It’s that time of year again. Hunting season is right around the corner. That means it’s time to empty the freezer of what’s left from last season. Right now my inventory includes a few pounds of ground venison, a pound of venison sausage, some hind steaks and half a venison backstrap.
Scratch that. We just ate the backstrap for dinner and it was delicious. The backstrap, which often gets confused for the tenderloin, runs outside and parallel to the spine. The tenderloin is on the inside. There are two backstraps and most of the time they’re about 2′ to 3′ long.
Since venison is so lean it can be a bit tricky to cook. For this recipe I rubbed the backstrap with an herb mixture, browned both sides over medium heat and finished in the oven.
Be sure to trim the backstrap of any silverskin. Silverskin is that whitish, tough layer of connective tissue that, if cooked, is completely and totally unchewable. So get rid of it.
Next take two fresh sage leaves, about a 2″ length of rosemary (with leaves stripped off the stalk), two cloves of garlic, a teaspoon of salt, pepper and olive oil.
Venison is super lean. After experimenting with this recipe a few times I found that it’s more flavorful if you let it marinate for at least an hour. We like a little balsamic vinegar drizzled over the meat. It adds that little special something to the pan juices – which is important when you make your gravy.
When it’s time to cook, preheat oven to 400F. In a large, heavy skillet (I use cast iron) add just enough canola oil to coat the bottom. Brown each side of the backstrap for two minutes and then place in the oven for 15 minutes.
One side browned. The other side is browning and then I’ll pop it into the oven.
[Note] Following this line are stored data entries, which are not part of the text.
Lemma with_row_same r line t : lines t !! Z.to_nat r = Some line → with_row r line t = t.
Proof. destruct t. intros E. unfold with_row, set_lines. cbn in *. by rewrite list_insert_id. Qed.

Lemma cell_get_ok r c t line x : 0 ≤ r → 0 ≤ c → lines t !! Z.to_nat r = Some line → line !! Z.to_nat c = Some x → cell_get r c t = Ok x.
Proof. intros Hr Hc El Ex. unfold cell_get. rewrite (idx_some _ _ line) by done. cbn. by apply idx_some. Qed.

Lemma cell_set_ok r c x t line : 0 ≤ r → lines t !! Z.to_nat r = Some line → 0 ≤ c < len line →
  cell_set r c x t = Ok (with_row r (<[Z.to_nat c := x]> line) t).
Proof. intros Hr El Hc. unfold cell_set. rewrite (idx_some _ _ line) by done. cbn. by rewrite bool_decide_true. Qed.

(** [t'] is [t] with its row [r] redrawn, the cell at [i] now being the old cell at [f i]. *)
Definition moved (r : Z) (f : Z → Z) (t t' : Terminal) (line : list Cell) : Prop :=
  ∃ line', t' = with_row r line' t ∧ length line' = length line ∧ ∀ i, 0 ≤ i → line' !! Z.to_nat i = line !! Z.to_nat (f i).

Lemma insert_at (line : list Cell) c x i : 0 ≤ c < len line → 0 ≤ i →
  <[Z.to_nat c := x]> line !! Z.to_nat i = if i =? c then Some x else line !! Z.to_nat i.
Proof.
  intros Hc Hi. unfold len in Hc. destruct (Z.eqb_spec i c) as [->|Hne]; [apply list_lookup_insert_eq; lia|].
  apply list_lookup_insert_ne. lia.
Qed.

Lemma shift_left_ok n r i t line : 0 ≤ r → lines t !! Z.to_nat r = Some line → 0 ≤ i → i + Z.of_nat n < len line →
  ∃ t', shift_left n r i t = Ok t' ∧ moved r (λ k, if (i <=? k) && (k <? i + Z.of_nat n) then k + 1 else k) t t' line.
Proof.
  revert i t line. induction n as [|n IH]; intros i t line Hr El Hi Hn.
  - exists t. split; [done|]. exists line. split_and!; [by rewrite with_row_same|done|]. intros k Hk.
    replace ((i <=? k) && (k <? i + Z.of_nat 0)) with false by lia. done.
  - cbn [shift_left]. destruct (lookup_lt_is_Some_2 line (Z.to_nat (i + 1))) as [x Ex]; [unfold len in Hn; lia|].
    rewrite (cell_get_ok _ _ _ line x) by (done || lia). cbn. rewrite (cell_set_ok _ _ _ _ line) by (done || lia). cbn.
    destruct (IH (i + 1) (with_row r (<[Z.to_nat i:=x]> line) t) (<[Z.to_nat i:=x]> line)) as (t' & -> & line' & -> & Hl & Hk);
      [done|by eapply with_row_at|lia|unfold len in *; rewrite length_insert; lia|].
    rewrite with_row_twice. eexists. split; [done|]. exists line'. rewrite Hl, length_insert. split_and!; [done..|].
    intros k H0. rewrite Hk, insert_at by (done || lia || case_match; lia).
    repeat case_match; try lia; try (f_equal; lia); subst. rewrite <- Ex. f_equal. lia.
Qed.

Lemma shift_right_ok n r c t line : 0 ≤ r → lines t !! Z.to_nat r = Some line → 0 ≤ c → c + Z.of_nat n < len line →
  ∃ t', shift_right n r c t = Ok t' ∧ moved r (λ k, if (c <? k) && (k <=? c + Z.of_nat n) then k - 1 else k) t t' line.
Proof.
  revert t line. induction n as [|n IH]; intros t line Hr El Hi Hn.
  - exists t. split; [done|]. exists line. split_and!; [by rewrite with_row_same|done|]. intros k Hk.
    replace ((c <? k) && (k <=? c + Z.of_nat 0)) with false by lia. done.
  - cbn [shift_right]. destruct (lookup_lt_is_Some_2 line (Z.to_nat (c + Z.of_nat n))) as [x Ex]; [unfold len in Hn; lia|].
    rewrite (cell_get_ok _ _ _ line x) by (done || lia). cbn. rewrite (cell_set_ok _ _ _ _ line) by (done || lia). cbn.
    destruct (IH (with_row r (<[Z.to_nat (c + Z.of_nat n + 1):=x]> line) t) (<[Z.to_nat (c + Z.of_nat n + 1):=x]> line)) as (t' & -> & line' & -> & Hl & Hk);
      [done|by eapply with_row_at|lia|unfold len in *; rewrite length_insert; lia|].
    rewrite with_row_twice. eexists. split; [done|]. exists line'. rewrite Hl, length_insert. split_and!; [done..|].
    intros k H0. rewrite Hk, insert_at by (done || lia || case_match; lia).
    repeat case_match; try lia; try (f_equal; lia); subst. rewrite <- Ex. f_equal. lia.
Qed.

(** Recolouring keeps the characters, and every cell left of [c]. *)
Lemma recolor_ok cs r c t line : 0 ≤ r → lines t !! Z.to_nat r = Some line → 0 ≤ c → cols t ≤ len line →
  ∃ line', recolor r c cs t = Ok (with_row r line' t) ∧ length line' = length line ∧
    (∀ i, 0 ≤ i → ch <$> line' !! Z.to_nat i = ch <$> line !! Z.to_nat i) ∧ (∀ i, 0 ≤ i < c → line' !! Z.to_nat i = line !! Z.to_nat i).
Proof.
  revert c t line. induction cs as [|k cs IH]; intros c t line Hr El Hc Hw.
  - exists line. by rewrite with_row_same.
  - cbn [recolor]. case_match eqn:E; [exists line; by rewrite with_row_same|].
    assert (c < cols t) by lia. destruct (lookup_lt_is_Some_2 line (Z.to_nat c)) as [x Ex]; [unfold len in *; lia|].
    rewrite (cell_get_ok _ _ _ line x) by (done || lia). cbn. rewrite (cell_set_ok _ _ _ _ line) by (done || lia). cbn.
    destruct (IH (c + 1) (with_row r (<[Z.to_nat c:=mkCell (ch x) (tok_color k)]> line) t) (<[Z.to_nat c:=mkCell (ch x) (tok_color k)]> line))
      as (line' & -> & Hl & Hch & Hleft); [done|by eapply with_row_at|lia|unfold len in *; rewrite length_insert; exact Hw|].
    rewrite with_row_twice, length_insert in *. exists line'. split_and!; [done..| |].
    + intros i Hi. rewrite Hch, insert_at by lia. case_match; [|done]. replace i with c by lia. by rewrite Ex.
    + intros i Hi. rewrite Hleft, insert_at by lia. case_match; [lia|done].
Qed.

(** ** The line being typed *)

(** The specification: a string and a position in it. *)
Record line := mkLine { text : list Z; cursor : Z }.

Inductive lkey := KType (b : Z) | KBack | KLeft | KRight | KStart | KEnd.

Definition key_char (k : lkey) : Z :=
  match k with KType b => b | KBack => 0x08 | KLeft => KEY_LEFT | KRight => KEY_RIGHT | KStart => 0x01 | KEnd => 0x05 end.

Definition edit (k : lkey) (l : line) : line :=
  let n := Z.to_nat (cursor l) in
  match k with
  | KType b => mkLine (take n (text l) ++ [b] ++ drop n (text l)) (cursor l + 1)
  | KBack => if cursor l =? 0 then l else mkLine (take (n - 1) (text l) ++ drop n (text l)) (cursor l - 1)
  | KLeft => mkLine (text l) (Z.max (cursor l - 1) 0)
  | KRight => mkLine (text l) (Z.min (cursor l + 1) (len (text l)))
  | KStart => mkLine (text l) 0
  | KEnd => mkLine (text l) (len (text l))
  end.

Definition printable (b : Z) : Prop := 0x20 ≤ b < 0x80.
Definition key_ok (k : lkey) : Prop := match k with KType b => printable b | _ => True end.
Fixpoint typed (ks : list lkey) : Z := match ks with [] => 0 | KType _ :: ks => 1 + typed ks | _ :: ks => typed ks end.

(** What typing never changes. *)
Definition rest (t : Terminal) :=
  (cols t, prompt_row t, prompt_col t, cwd_ino t, cwd_path t, history t, history_idx t, render_start t, render_rows t, win_id t).

(** [t0] shows a prompt with room for input on its row. *)
Record prompt_ok (t0 : Terminal) : Prop := {
  po_row : 0 ≤ prompt_row t0;
  po_col : 0 < prompt_col t0;
  po_cols : 10 ≤ cols t0 ≤ MAX_COLS }.

(** [t] is [t0] with [l] typed after its prompt: on the screen, in the buffer and under the cursor. *)
Record line_rep (t0 t : Terminal) (l : line) : Prop := {
  lr_buf : cmd_buf t = text l;
  lr_cur : cmd_cursor t = cursor l;
  lr_col : col t = prompt_col t0 + cursor l;
  lr_row : row t = prompt_row t0;
  lr_rest : rest t = rest t0;
  lr_others : ∀ r, r ≠ Z.to_nat (prompt_row t0) → lines t !! r = lines t0 !! r;
  lr_shown : ∃ c0 c, lines t0 !! Z.to_nat (prompt_row t0) = Some c0 ∧ lines t !! Z.to_nat (prompt_row t0) = Some c ∧ len c = MAX_COLS ∧
    (∀ i, 0 ≤ i < prompt_col t0 → c !! Z.to_nat i = c0 !! Z.to_nat i) ∧
    (∀ j, 0 ≤ j < cols t0 - prompt_col t0 → ch <$> c !! Z.to_nat (prompt_col t0 + j) = Some (default 0x20 (text l !! Z.to_nat j)));
  lr_cursor : 0 ≤ cursor l ≤ len (text l);
  lr_text : Forall printable (text l);
  lr_fits : prompt_col t0 + len (text l) < cols t0 }.

Lemma rest_fields t t0 : rest t = rest t0 → cols t = cols t0 ∧ prompt_row t = prompt_row t0 ∧ prompt_col t = prompt_col t0.
Proof. unfold rest. intros [= ??????????]. done. Qed.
You’re going for medium rare. Don’t overcook otherwise the meat will be tough and you don’t want that to happen. Be sure to let the meat rest. While it’s resting, you can make a pan sauce to go with it.
Just take the meat out of the skillet and let it rest on a plate. Over medium heat add a half tablespoon butter to the skillet. Whisk in a heaping tablespoon of flour. Keep whisking and add a half cup water, a half cup of red wine (I used some pinot noir) and any juices that have come out of the meat while it’s resting. Salt and pepper to taste and add a little more butter just to finish off the sauce.
We like it with mashed potatoes and broccoli.
I used half a backstrap for this meal. It was about 10″ long which is enough to serve 3-4 if you slice it thinly. Two big eaters will have no problem polishing the whole thing off. (Plan accordingly – wink, wink.)